▶ _Your task_: Starting at the line that contains "then let (ds, rest)" in the listing below, write out every line word for word until you have written the line that contains "fold_left (fun acc".

▶ _Records for this exercise_:
[Start of section]

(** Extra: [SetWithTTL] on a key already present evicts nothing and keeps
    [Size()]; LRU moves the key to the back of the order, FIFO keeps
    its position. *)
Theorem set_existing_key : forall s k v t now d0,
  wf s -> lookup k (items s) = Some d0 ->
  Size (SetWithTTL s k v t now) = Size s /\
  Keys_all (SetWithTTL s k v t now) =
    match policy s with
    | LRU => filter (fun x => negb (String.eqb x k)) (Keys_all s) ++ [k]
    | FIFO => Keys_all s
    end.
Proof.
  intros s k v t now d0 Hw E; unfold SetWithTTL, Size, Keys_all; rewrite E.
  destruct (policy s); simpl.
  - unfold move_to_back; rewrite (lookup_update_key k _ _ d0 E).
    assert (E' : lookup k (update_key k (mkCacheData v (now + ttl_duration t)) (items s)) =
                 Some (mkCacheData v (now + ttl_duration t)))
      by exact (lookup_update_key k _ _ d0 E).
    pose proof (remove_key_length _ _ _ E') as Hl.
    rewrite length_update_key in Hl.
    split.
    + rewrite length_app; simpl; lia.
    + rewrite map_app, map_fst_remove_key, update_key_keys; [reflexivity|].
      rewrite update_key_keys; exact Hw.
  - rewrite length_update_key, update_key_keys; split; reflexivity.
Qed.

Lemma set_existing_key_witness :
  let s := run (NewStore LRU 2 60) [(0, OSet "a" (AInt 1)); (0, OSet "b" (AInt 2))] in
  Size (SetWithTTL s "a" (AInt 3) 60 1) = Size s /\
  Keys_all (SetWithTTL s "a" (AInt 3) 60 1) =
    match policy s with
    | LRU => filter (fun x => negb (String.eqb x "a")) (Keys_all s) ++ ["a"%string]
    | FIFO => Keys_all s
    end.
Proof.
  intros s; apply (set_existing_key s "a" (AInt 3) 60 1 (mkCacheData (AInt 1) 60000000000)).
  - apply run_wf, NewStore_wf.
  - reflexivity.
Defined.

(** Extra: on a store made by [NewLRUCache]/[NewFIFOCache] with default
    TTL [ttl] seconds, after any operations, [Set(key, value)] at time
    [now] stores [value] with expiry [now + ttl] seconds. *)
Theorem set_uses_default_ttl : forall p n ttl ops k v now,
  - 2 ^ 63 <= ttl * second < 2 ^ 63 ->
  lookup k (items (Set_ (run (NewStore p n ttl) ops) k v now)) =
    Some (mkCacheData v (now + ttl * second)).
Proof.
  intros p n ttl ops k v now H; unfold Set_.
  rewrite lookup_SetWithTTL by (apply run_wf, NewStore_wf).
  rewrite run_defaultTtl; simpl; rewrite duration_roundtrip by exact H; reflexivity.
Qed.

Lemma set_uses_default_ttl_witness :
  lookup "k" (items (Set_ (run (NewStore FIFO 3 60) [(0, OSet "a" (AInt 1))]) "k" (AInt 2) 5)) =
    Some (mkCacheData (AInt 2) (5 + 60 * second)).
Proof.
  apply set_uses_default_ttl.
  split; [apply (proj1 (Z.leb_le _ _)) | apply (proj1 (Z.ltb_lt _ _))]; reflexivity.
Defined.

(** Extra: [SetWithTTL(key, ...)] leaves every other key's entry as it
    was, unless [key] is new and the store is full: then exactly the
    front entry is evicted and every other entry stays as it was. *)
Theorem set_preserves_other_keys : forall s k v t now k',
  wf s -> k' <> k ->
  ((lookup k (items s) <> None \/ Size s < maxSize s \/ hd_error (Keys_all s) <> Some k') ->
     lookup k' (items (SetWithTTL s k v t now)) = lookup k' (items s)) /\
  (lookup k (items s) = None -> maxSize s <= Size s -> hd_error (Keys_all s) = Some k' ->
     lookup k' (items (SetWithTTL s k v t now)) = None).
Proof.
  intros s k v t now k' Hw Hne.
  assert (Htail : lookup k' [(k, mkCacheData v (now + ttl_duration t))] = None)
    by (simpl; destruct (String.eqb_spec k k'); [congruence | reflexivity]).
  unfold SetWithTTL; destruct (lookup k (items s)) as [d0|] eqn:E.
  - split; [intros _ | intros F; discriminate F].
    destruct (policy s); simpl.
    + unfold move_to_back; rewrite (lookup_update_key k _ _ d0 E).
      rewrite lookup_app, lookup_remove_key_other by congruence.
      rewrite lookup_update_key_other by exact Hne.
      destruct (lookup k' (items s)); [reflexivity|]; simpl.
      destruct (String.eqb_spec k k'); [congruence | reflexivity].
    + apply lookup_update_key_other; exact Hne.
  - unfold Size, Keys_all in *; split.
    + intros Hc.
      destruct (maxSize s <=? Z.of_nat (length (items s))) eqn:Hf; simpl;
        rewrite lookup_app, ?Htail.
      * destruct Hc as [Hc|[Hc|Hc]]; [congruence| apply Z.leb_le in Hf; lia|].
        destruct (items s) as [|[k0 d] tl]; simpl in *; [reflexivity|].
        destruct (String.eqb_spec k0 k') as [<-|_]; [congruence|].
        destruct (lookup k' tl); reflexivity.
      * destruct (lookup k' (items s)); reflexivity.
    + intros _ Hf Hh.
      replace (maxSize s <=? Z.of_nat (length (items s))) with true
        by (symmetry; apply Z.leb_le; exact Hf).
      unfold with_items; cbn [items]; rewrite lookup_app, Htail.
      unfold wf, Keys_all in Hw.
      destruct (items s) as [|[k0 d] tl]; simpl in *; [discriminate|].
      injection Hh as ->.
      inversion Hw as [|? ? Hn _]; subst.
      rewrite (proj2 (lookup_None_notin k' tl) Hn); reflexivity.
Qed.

[End of section]
[Start of section]

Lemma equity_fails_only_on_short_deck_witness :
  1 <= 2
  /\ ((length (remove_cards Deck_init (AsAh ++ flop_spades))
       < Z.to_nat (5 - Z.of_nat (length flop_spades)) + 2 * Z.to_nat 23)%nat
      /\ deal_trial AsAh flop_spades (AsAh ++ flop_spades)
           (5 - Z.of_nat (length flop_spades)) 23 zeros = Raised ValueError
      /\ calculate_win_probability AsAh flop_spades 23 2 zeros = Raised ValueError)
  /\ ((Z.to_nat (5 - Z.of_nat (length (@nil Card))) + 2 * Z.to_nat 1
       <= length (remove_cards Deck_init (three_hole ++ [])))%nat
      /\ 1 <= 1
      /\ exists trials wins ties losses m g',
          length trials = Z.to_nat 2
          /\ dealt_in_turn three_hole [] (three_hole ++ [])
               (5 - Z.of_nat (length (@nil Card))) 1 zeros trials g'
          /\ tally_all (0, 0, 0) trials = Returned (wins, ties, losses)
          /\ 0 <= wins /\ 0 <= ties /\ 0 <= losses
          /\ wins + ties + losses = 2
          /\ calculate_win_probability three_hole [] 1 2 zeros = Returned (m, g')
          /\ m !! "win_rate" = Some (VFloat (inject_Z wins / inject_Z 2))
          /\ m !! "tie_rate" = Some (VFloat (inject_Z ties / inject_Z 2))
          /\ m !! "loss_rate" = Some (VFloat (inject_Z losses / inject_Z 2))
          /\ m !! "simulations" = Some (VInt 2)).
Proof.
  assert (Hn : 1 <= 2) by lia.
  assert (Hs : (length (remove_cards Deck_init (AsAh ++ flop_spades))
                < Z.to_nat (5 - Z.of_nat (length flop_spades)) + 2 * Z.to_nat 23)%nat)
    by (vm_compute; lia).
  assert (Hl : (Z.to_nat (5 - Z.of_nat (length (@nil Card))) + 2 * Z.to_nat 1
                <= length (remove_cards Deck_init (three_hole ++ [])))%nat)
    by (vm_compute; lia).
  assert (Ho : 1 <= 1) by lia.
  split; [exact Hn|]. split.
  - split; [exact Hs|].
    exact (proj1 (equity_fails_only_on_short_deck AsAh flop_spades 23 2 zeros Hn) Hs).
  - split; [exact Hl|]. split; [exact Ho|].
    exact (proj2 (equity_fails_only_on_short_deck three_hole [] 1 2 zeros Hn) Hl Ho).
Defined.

[End of section]
[Start of section]

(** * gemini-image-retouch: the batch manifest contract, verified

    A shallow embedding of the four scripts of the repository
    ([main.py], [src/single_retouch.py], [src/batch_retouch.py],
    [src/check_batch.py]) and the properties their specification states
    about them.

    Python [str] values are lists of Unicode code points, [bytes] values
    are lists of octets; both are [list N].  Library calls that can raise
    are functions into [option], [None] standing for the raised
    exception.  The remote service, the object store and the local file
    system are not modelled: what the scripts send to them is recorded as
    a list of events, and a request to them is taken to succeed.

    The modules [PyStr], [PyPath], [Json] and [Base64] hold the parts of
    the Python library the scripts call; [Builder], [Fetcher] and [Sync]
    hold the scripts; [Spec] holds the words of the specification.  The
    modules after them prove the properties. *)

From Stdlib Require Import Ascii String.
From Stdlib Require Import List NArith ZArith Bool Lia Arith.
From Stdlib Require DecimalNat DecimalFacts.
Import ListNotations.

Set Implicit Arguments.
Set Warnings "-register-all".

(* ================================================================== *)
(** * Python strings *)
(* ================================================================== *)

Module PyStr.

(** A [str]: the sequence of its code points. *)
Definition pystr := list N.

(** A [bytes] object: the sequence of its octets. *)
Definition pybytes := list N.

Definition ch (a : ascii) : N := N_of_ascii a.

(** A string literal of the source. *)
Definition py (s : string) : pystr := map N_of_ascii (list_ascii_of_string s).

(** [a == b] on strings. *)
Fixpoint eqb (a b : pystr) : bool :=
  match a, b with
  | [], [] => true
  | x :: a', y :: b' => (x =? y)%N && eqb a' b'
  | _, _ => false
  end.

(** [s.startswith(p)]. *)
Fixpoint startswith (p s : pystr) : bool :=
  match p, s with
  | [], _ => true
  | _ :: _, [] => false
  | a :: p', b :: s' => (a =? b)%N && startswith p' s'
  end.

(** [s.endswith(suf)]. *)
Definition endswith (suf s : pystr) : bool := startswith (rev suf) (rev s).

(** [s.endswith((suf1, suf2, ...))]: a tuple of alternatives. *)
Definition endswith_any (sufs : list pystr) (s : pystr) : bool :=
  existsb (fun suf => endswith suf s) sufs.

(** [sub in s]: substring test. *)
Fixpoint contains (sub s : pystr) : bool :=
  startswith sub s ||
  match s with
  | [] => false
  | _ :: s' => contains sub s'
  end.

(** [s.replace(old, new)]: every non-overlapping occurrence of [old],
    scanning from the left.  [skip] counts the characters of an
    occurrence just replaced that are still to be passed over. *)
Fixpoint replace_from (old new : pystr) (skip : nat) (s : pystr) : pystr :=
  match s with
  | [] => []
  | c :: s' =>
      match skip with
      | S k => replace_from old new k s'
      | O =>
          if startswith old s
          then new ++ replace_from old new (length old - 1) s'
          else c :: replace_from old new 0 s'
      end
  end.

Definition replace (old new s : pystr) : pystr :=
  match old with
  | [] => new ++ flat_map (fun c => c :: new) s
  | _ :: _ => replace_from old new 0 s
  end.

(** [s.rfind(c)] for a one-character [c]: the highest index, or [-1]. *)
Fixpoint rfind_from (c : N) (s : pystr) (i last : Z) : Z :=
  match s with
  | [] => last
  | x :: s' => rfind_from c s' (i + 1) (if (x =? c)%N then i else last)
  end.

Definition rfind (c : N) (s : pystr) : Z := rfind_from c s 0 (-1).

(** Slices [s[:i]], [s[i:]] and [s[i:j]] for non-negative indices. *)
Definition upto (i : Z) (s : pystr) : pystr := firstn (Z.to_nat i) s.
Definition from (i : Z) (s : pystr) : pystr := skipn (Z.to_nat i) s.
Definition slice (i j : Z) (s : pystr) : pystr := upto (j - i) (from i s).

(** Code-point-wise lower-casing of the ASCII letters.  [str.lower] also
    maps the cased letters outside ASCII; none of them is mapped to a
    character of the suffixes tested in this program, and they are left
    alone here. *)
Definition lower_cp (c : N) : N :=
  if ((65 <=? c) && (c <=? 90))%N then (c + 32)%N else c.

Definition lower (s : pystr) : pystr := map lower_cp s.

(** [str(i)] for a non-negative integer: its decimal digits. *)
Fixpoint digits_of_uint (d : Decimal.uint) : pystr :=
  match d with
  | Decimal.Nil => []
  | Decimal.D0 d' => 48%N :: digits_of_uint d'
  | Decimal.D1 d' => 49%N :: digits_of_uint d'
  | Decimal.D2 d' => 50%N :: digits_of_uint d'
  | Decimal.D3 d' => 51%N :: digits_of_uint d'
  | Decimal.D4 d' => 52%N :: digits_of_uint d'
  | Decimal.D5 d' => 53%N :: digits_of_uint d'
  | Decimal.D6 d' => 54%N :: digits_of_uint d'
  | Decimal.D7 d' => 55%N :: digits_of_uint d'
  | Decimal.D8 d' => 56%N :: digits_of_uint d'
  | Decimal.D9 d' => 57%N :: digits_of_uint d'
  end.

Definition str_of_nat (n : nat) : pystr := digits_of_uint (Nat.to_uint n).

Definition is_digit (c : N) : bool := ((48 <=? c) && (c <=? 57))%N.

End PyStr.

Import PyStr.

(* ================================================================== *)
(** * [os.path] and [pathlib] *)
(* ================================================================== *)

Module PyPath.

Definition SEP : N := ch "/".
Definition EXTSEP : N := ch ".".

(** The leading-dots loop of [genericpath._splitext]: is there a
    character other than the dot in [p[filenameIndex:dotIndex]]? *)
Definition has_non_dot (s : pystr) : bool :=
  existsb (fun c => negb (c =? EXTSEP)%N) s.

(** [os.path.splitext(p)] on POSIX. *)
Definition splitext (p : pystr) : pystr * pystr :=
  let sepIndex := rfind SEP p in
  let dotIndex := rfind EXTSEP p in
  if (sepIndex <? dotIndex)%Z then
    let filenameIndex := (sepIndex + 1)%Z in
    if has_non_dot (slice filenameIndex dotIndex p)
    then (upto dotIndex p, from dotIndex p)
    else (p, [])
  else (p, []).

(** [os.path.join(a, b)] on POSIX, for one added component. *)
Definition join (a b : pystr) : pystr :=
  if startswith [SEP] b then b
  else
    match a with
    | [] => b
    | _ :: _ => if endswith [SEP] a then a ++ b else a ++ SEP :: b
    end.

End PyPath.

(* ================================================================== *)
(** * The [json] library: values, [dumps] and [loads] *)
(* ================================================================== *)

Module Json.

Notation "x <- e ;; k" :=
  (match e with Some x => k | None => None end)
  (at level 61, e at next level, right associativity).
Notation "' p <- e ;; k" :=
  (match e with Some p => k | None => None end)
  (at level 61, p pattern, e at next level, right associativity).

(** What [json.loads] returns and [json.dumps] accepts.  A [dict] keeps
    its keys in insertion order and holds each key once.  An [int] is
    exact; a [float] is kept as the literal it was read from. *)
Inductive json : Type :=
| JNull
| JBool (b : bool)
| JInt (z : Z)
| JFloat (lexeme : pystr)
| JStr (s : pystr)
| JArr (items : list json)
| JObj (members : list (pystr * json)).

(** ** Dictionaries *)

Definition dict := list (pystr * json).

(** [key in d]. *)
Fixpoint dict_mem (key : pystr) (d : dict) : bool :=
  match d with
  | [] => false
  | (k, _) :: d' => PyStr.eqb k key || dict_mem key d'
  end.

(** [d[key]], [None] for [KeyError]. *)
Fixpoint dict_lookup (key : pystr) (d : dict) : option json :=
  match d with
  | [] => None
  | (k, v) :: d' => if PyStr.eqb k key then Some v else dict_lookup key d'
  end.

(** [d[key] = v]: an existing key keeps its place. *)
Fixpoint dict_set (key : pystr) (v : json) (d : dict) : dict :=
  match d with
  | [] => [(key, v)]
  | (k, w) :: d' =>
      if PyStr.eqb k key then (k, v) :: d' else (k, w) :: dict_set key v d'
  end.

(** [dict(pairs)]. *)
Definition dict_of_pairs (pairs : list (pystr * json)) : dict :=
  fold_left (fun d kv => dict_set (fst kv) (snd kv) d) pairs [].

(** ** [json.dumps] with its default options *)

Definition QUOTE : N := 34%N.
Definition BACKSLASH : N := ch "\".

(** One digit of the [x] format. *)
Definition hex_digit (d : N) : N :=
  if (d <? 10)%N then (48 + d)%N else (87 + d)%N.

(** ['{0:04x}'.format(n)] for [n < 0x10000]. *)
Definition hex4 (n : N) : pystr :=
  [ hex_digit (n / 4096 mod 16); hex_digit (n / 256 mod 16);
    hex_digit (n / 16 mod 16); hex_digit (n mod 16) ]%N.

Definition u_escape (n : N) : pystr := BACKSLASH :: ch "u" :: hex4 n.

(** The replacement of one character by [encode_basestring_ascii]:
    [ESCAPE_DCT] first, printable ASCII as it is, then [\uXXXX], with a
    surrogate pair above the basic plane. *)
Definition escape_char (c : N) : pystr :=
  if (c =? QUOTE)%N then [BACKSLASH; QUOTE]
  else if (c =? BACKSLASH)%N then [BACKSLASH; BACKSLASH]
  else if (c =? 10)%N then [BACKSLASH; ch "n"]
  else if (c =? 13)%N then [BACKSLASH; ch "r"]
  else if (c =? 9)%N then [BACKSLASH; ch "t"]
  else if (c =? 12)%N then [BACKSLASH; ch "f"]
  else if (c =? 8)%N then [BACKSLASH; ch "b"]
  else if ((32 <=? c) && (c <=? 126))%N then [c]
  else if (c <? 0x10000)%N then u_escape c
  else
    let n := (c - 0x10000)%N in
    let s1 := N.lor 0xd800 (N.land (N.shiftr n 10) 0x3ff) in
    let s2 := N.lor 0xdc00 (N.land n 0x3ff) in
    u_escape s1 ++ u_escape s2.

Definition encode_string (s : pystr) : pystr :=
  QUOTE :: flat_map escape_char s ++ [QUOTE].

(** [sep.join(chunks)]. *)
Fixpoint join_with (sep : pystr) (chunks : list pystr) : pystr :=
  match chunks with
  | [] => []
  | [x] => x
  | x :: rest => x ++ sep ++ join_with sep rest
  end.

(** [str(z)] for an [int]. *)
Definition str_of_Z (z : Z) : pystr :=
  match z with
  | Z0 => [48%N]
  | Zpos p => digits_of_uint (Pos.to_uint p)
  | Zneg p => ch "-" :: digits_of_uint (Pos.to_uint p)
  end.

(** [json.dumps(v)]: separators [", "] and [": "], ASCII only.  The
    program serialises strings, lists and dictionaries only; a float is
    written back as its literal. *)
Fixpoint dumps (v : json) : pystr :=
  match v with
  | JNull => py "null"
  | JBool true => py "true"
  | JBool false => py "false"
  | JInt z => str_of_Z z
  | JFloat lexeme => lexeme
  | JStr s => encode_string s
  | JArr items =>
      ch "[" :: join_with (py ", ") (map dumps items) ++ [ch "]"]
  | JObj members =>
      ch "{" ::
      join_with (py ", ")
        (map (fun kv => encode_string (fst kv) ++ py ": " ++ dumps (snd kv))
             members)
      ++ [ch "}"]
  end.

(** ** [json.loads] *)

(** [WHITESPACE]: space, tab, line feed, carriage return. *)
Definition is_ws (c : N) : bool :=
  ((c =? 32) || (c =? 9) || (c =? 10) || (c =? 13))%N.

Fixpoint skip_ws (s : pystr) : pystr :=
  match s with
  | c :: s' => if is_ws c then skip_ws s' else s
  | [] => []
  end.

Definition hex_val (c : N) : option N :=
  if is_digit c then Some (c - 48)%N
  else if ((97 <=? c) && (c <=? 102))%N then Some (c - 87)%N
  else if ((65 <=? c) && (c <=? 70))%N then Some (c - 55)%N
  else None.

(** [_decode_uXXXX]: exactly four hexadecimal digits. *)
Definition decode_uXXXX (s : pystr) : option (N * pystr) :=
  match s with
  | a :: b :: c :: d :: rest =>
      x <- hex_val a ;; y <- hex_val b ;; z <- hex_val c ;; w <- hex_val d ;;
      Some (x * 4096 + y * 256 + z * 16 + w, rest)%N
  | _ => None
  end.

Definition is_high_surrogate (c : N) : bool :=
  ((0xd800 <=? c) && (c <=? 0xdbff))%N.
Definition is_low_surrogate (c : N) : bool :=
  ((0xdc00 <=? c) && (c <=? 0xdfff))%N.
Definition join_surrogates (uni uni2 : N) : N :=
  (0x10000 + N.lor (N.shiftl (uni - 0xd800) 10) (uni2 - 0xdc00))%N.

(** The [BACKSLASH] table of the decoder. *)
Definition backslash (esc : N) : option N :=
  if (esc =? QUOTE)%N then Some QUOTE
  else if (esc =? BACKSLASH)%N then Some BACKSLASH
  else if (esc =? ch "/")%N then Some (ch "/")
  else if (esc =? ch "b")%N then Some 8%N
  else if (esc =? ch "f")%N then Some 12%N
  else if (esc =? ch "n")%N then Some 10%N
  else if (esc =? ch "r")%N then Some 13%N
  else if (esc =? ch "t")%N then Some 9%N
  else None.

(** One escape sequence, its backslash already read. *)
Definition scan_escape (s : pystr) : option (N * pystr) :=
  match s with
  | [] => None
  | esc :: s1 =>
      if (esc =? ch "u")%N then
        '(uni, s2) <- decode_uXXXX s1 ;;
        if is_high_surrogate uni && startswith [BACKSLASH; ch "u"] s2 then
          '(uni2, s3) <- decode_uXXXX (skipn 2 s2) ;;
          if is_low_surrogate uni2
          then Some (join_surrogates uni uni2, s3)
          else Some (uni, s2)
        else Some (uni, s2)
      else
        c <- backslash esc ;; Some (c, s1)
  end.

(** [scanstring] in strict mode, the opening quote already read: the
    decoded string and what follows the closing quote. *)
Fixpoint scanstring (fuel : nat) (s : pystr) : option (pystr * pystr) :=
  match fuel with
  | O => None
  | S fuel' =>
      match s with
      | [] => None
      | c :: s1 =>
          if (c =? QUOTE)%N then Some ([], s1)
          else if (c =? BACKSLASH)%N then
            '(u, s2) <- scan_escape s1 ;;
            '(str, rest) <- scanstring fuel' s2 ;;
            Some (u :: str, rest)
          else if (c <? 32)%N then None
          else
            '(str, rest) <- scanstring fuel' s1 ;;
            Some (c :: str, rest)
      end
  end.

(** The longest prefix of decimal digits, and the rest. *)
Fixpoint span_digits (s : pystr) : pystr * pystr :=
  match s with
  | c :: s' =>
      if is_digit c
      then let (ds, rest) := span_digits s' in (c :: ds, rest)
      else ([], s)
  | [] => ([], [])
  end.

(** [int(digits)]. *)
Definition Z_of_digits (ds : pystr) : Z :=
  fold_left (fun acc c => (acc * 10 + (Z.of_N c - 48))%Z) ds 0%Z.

[End of section]

▶ _Written answer_:
      then let (ds, rest) := span_digits s' in (c :: ds, rest)
      else ([], s)
  | [] => ([], [])
  end.

(** [int(digits)]. *)
Definition Z_of_digits (ds : pystr) : Z :=
  fold_left (fun acc c => (acc * 10 + (Z.of_N c - 48))%Z) ds 0%Z.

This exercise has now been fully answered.